LinuxQuestions.org
Help answer threads with 0 replies.
Go Back   LinuxQuestions.org > Blogs > rainbowsally
User Name
Password

Notices

Rate this Entry

libLQ and/or Temp (recycling) formatted strings and blocks of memory

Posted 02-26-2012 at 11:02 AM by rainbowsally
Updated 05-06-2012 at 05:48 AM by rainbowsally

[Note: this refers to an obsolete implementation of the temp strings and libLQ sources but the concept of being able to pass a buffer containing a formatted string directly in the parameter list makes this both interesting and important regardless.

Also the peek into the asm code may be helpful for folks wishing to get into the really low level stuff. See how we can redirect a call to sprintf() instead of calling vsprintf() below. This may not be portable but then neither can QT be ported to GTK or visa versa, so you decide. -rs]

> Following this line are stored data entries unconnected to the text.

(** * Voxel back-projection of cryoDRGN: the trilinear splat and its driver

    Shallow embedding of [cryodrgn/commands/backproject_voxel.py].

    Number model.  The tensors of the program hold floating point numbers;
    the development reads them as real numbers, that is, it verifies the
    program under exact arithmetic (no rounding, no NaN, no overflow of the
    64-bit integer indices).

    Tensor model.  A [D x D x D] tensor is its side length together with the
    value at every index triple; only triples inside [0, D)^3 are ever read
    or written, every access going through [norm_index].

    Indexing model.  [V[(I0, I1, I2)] += X] with integer index tensors is
    Python's read-modify-write: the addressed entries are gathered into a
    fresh tensor, [X] is added to that copy, and the copy is scattered back
    ([index_put_] without accumulation).  Entries are written in index order,
    so among several rows that address one voxel the last one is kept (the
    CPU behaviour of torch, and numpy's documented rule).  A negative index
    [i >= -D] addresses [i + D]; any other index outside [0, D) raises
    [IndexError]. *)

From Stdlib Require Import Reals Lra Lia ZArith List Bool String.
From Stdlib Require Import Permutation FunctionalExtensionality.
Import ListNotations.

Open Scope R_scope.

(** ** Exceptions and the error monad *)

Inductive exn : Type :=
| IndexError
| AssertionError
| TypeError
| ValueError
| RuntimeError
| ZeroDivisionError
| NameError (name : string).

Inductive result (A : Type) : Type :=
| Ok (a : A)
| Raise (e : exn).

Arguments Ok {A} a.
Arguments Raise {A} e.

Definition bind {A B : Type} (m : result A) (k : A -> result B) : result B :=
  match m with
  | Ok a => k a
  | Raise e => Raise e
  end.

Notation "x <- m ;; k" := (bind m (fun x => k))
  (at level 61, m at next level, right associativity).
Notation "' pat <- m ;; k" := (bind m (fun x => match x with pat => k end))
  (at level 61, pat pattern, m at next level, right associativity).

(** [mapM f l] runs [f] on the elements of [l] from left to right and stops
    at the first exception. *)
Fixpoint mapM {A B : Type} (f : A -> result B) (l : list A) : result (list B) :=
  match l with
  | [] => Ok []
  | a :: l' => b <- f a ;; bs <- mapM f l' ;; Ok (b :: bs)
  end.

(** ** Tensors of shape (D, D, D) *)

Definition index3 : Type := (Z * Z * Z)%type.

Definition index3_eqb (i j : index3) : bool :=
  let '(a, b, c) := i in
  let '(a', b', c') := j in
  ((a =? a') && (b =? b') && (c =? c'))%Z.

Record tensor3 : Type := mkTensor3 {
  side : Z;
  at3 : index3 -> R
}.

(** [torch.zeros((D, D, D))] *)
Definition zeros (D : Z) : tensor3 := mkTensor3 D (fun _ => 0).

(** Store [x] at the (already normalized) position [k]. *)
Definition store (T : tensor3) (k : index3) (x : R) : tensor3 :=
  mkTensor3 (side T) (fun j => if index3_eqb j k then x else at3 T j).

(** Normalization of one integer index against an axis of size [n]. *)
Definition norm_index (n i : Z) : result Z :=
  if ((0 <=? i) && (i <? n))%Z then Ok i
  else if ((- n <=? i) && (i <? 0))%Z then Ok (i + n)%Z
  else Raise IndexError.

Definition norm_index3 (n : Z) (i : index3) : result index3 :=
  let '(a, b, c) := i in
  a' <- norm_index n a ;;
  b' <- norm_index n b ;;
  c' <- norm_index n c ;;
  Ok (a', b', c').

(** The three index tensors of an advanced index, row by row. *)
Fixpoint zip3 {A B C : Type} (la : list A) (lb : list B) (lc : list C)
  : list (A * B * C) :=
  match la, lb, lc with
  | a :: la', b :: lb', c :: lc' => (a, b, c) :: zip3 la' lb' lc'
  | _, _, _ => []
  end.

(** Element-wise binary operation on two vectors of the same length. *)
Fixpoint map2 {A B C : Type} (f : A -> B -> C) (la : list A) (lb : list B)
  : list C :=
  match la, lb with
  | a :: la', b :: lb' => f a b :: map2 f la' lb'
  | _, _ => []
  end.

(** [T[idx]]: gather into a fresh vector. *)
Definition getitem (T : tensor3) (idx : list index3) : result (list R) :=
  mapM (fun i => k <- norm_index3 (side T) i ;; Ok (at3 T k)) idx.

(** [T[idx] = vals]: scatter, later rows overwrite earlier ones. *)
Definition setitem (T : tensor3) (idx : list index3) (vals : list R)
  : result tensor3 :=
  ks <- mapM (norm_index3 (side T)) idx ;;
  Ok (fold_left (fun T' kv => store T' (fst kv) (snd kv)) (combine ks vals) T).

(** [T[idx] += vals] *)
Definition iadd_at (T : tensor3) (idx : list index3) (vals : list R)
  : result tensor3 :=
  tmp <- getitem T idx ;;
  setitem T idx (map2 Rplus tmp vals).

(** ** The splat: [add_slice] *)

(** A row of [ff_coord], in the order (x, y, z). *)
Definition coord : Type := (R * R * R)%type.

(** One sample of a slice: its row of [ff_coord] and its entry of [ff].  The
    two arguments [ff_coord] (M x 3) and [ff] (M) of [add_slice] are selected
    by the same mask and are kept together here as M rows. *)
Definition sample : Type := (coord * R)%type.

Definition cx (p : coord) : R := fst (fst p).
Definition cy (p : coord) : R := snd (fst p).
Definition cz (p : coord) : R := snd p.

(** [.floor().long()] and [.ceil().long()] *)
Definition floor (x : R) : Z := Int_part x.
Definition ceil (x : R) : Z := (- Int_part (- x))%Z.

(** [w = 1 - dist.pow(2).sum(0).pow(0.5); w[w < 0] = 0] for one column of
    [dist = torch.stack([xi, yi, zi]).float() - ff_coord]. *)
Definition corner_weight (c : Z * Z * Z) (p : coord) : R :=
  let '(xi, yi, zi) := c in
  let dx := IZR xi - cx p in
  let dy := IZR yi - cy p in
  let dz := IZR zi - cz p in
  let w := 1 - sqrt (dx * dx + dy * dy + dz * dz) in
  if Rlt_dec w 0 then 0 else w.

Definition add_for_corner (ff_coord : list coord) (ff : list R) (d2 : Z)
    (xi yi zi : list Z) (st : tensor3 * tensor3) : result (tensor3 * tensor3) :=
  let '(V, counts) := st in
  let w := map2 corner_weight (zip3 xi yi zi) ff_coord in
  let idx := zip3 (map (fun z => (z + d2)%Z) zi)
                  (map (fun y => (y + d2)%Z) yi)
                  (map (fun x => (x + d2)%Z) xi) in
  V' <- iadd_at V idx (map2 Rmult w ff) ;;
  counts' <- iadd_at counts idx w ;;
  Ok (V', counts').

Definition add_slice (V counts : tensor3) (samples : list sample) (D : Z)
  : result (tensor3 * tensor3) :=
  let d2 := Z.quot D 2 in
  let ff_coord := map fst samples in
  let ff := map snd samples in
  let xf := map (fun p => floor (cx p)) ff_coord in
  let yf := map (fun p => floor (cy p)) ff_coord in
  let zf := map (fun p => floor (cz p)) ff_coord in
  let xc := map (fun p => ceil (cx p)) ff_coord in
  let yc := map (fun p => ceil (cy p)) ff_coord in
  let zc := map (fun p => ceil (cz p)) ff_coord in
  let corner := add_for_corner ff_coord ff d2 in
  st <- corner xf yf zf (V, counts) ;;
  st <- corner xc yf zf st ;;
  st <- corner xf yc zf st ;;
  st <- corner xf yf zc st ;;
  st <- corner xc yc zf st ;;
  st <- corner xf yc zc st ;;
  st <- corner xc yf zc st ;;
  st <- corner xc yc zc st ;;
  Ok st.

(** ** Denotation of the splat

    What one call of [add_slice] does, read off sample by sample: which
    voxels it addresses, whether the call raises, and how much it adds. *)

Inductive rounding : Type := Floor | Ceil.

Definition round (r : rounding) (x : R) : Z :=
  match r with
  | Floor => floor x
  | Ceil => ceil x
  end.

(** A corner is one choice of floor or ceil per axis (x, y, z). *)
Definition choice : Type := (rounding * rounding * rounding)%type.

Definition corner_of (c : choice) (p : coord) : Z * Z * Z :=
  let '(rx, ry, rz) := c in
  (round rx (cx p), round ry (cy p), round rz (cz p)).

(** The eight calls of [add_for_corner], in the order of the source. *)
Definition corner_order : list choice :=
  [ (Floor, Floor, Floor); (Ceil, Floor, Floor); (Floor, Ceil, Floor);
    (Floor, Floor, Ceil); (Ceil, Ceil, Floor); (Floor, Ceil, Ceil);
    (Ceil, Floor, Ceil); (Ceil, Ceil, Ceil) ].

(** The index triple [(zi + d2, yi + d2, xi + d2)] of a corner. *)
Definition voxel_of (d2 : Z) (c : Z * Z * Z) : index3 :=
  let '(xi, yi, zi) := c in ((zi + d2)%Z, (yi + d2)%Z, (xi + d2)%Z).

Definition index_ok (n i : Z) : bool := ((- n <=? i) && (i <? n))%Z.

Definition wrap (n i : Z) : Z := if (i <? 0)%Z then (i + n)%Z else i.

Definition index3_ok (n : Z) (i : index3) : bool :=
  let '(a, b, c) := i in index_ok n a && index_ok n b && index_ok n c.

Definition wrap3 (n : Z) (i : index3) : index3 :=
  let '(a, b, c) := i in (wrap n a, wrap n b, wrap n c).

(** [k] is a voxel of a volume of side [n]. *)
Definition in_cube (n : Z) (k : index3) : bool :=
  let '(a, b, c) := k in
  ((0 <=? a) && (a <? n) && ((0 <=? b) && (b <? n)) && ((0 <=? c) && (c <? n)))%Z.

(** The voxel in [0, n)^3 that sample point [p] addresses for corner [c]. *)
Definition target (n d2 : Z) (c : choice) (p : coord) : index3 :=
  wrap3 n (voxel_of d2 (corner_of c p)).

(** The value written last at [k] by a scatter of the rows [l]. *)
Fixpoint last_write (l : list (index3 * R)) (k : index3) : option R :=
  match l with
  | [] => None
  | (i, x) :: l' =>
      match last_write l' k with
      | Some y => Some y
      | None => if index3_eqb k i then Some x else None
      end
  end.

Definition delta_of (l : list (index3 * R)) (k : index3) : R :=
  match last_write l k with
  | Some x => x
  | None => 0
  end.

(** Increment of [counts] (resp. [V]) by the pass of corner [c]. *)
Definition pass_dC (n d2 : Z) (c : choice) (samples : list sample) : index3 -> R :=
  delta_of (map (fun s => (target n d2 c (fst s),
                           corner_weight (corner_of c (fst s)) (fst s))) samples).

Definition pass_dV (n d2 : Z) (c : choice) (samples : list sample) : index3 -> R :=
  delta_of (map (fun s => (target n d2 c (fst s),
                           corner_weight (corner_of c (fst s)) (fst s) * snd s)) samples).

Definition Rsum (l : list R) : R := fold_right Rplus 0 l.

Definition slice_dC (n D : Z) (samples : list sample) (k : index3) : R :=
  Rsum (map (fun c => pass_dC n (Z.quot D 2) c samples k) corner_order).

Definition slice_dV (n D : Z) (samples : list sample) (k : index3) : R :=
  Rsum (map (fun c => pass_dV n (Z.quot D 2) c samples k) corner_order).

(** No corner of any sample has an index outside [-n, n). *)
Definition slice_ok (n D : Z) (samples : list sample) : bool :=
  forallb (fun c =>
    forallb (fun s => index3_ok n (voxel_of (Z.quot D 2) (corner_of c (fst s))))
            samples) corner_order.

(** [T + d], entry by entry. *)
Definition shift (T : tensor3) (d : index3 -> R) : tensor3 :=
  mkTensor3 (side T) (fun k => at3 T k + d k).

(** The vectors that [add_slice] hands to [add_for_corner] for corner [c]. *)
Definition xs_of (c : choice) (samples : list sample) : list Z :=
  map (fun p => round (fst (fst c)) (cx p)) (map fst samples).
Definition ys_of (c : choice) (samples : list sample) : list Z :=
  map (fun p => round (snd (fst c)) (cy p)) (map fst samples).
Definition zs_of (c : choice) (samples : list sample) : list Z :=
  map (fun p => round (snd c) (cz p)) (map fst samples).

Definition pass_ok (n d2 : Z) (c : choice) (samples : list sample) : bool :=
  forallb (fun s => index3_ok n (voxel_of d2 (corner_of c (fst s)))) samples.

libLQ and/or Temp (recycling) formatted strings and blocks of memory

Features:
  • Automatically recycling temp strings that accept formatting strings (like printf).
  • Beefing up libLQ
  • An interesting Computer Mad Science experiment in assembler (gcc dialect).
  • More monkeying with Makefiles generated by makefile-creator (See previous blog for sources).

How many times have you wished you could combine sprintf() or some other thing on temporary strings as a single operation, such as for doing system calls, etc.?

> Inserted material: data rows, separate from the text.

(** * The changelog validator of [scripts/hooks/validate-changelog.py]

    A shallow embedding of the hook that checks [CHANGELOG.md] against the
    "Keep a Changelog" conventions, and the properties of its diagnostics.

    Layout: Python text and the [str] methods the script calls; the
    fragment of [re] the script's patterns are written in, as prioritised
    backtracking matchers; the seven numbered checks of
    [validate_changelog]; the printing part and the exit status; then the
    lemmas and the theorems. *)

From Stdlib Require Import List NArith Bool Ascii String Lia.
Import ListNotations.

Local Open Scope N_scope.
Local Open Scope list_scope.

(** ** Text *)

(** A Python [str] is a sequence of Unicode code points. *)
Definition char : Type := N.
Definition str : Type := list char.

(** An ASCII literal of the script, as code points. *)
Definition lit (s : string) : str := map N_of_ascii (list_ascii_of_string s).

Definition NL : char := 10.

(** A Python string literal with the escape [\n], as code points. *)
Fixpoint pystr (s : string) : str :=
  match s with
  | EmptyString => []
  | String "\" (String "n" s') => NL :: pystr s'
  | String c s' => N_of_ascii c :: pystr s'
  end.

(** [a == b] on text. *)
Fixpoint str_eqb (a b : str) : bool :=
  match a, b with
  | [], [] => true
  | x :: a', y :: b' => (x =? y) && str_eqb a' b'
  | _, _ => false
  end.

(** [s.startswith(prefix)] *)
Fixpoint startswith (prefix s : str) : bool :=
  match prefix, s with
  | [], _ => true
  | p :: prefix', c :: s' => (p =? c) && startswith prefix' s'
  | _ :: _, [] => false
  end.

For example if you wanted to execute a system call such as "ls <funcname>" where 'funcname' is supplied from somewhere isn't it a pain having to first sprintf() and then call like this?
Code:
  sprintf(tmpbuf, "ls %s", funcname);
  // and THEN use the string in a call
  err = system(tmpbuf);
Let's address that issue here and let's get our hands a little dirty here with some assembler, just for fun. We won't use the assembler version in the real code, but it's interestingto see how much smaller and faster the code can be if you KNOW the cpu that's going to be running your code.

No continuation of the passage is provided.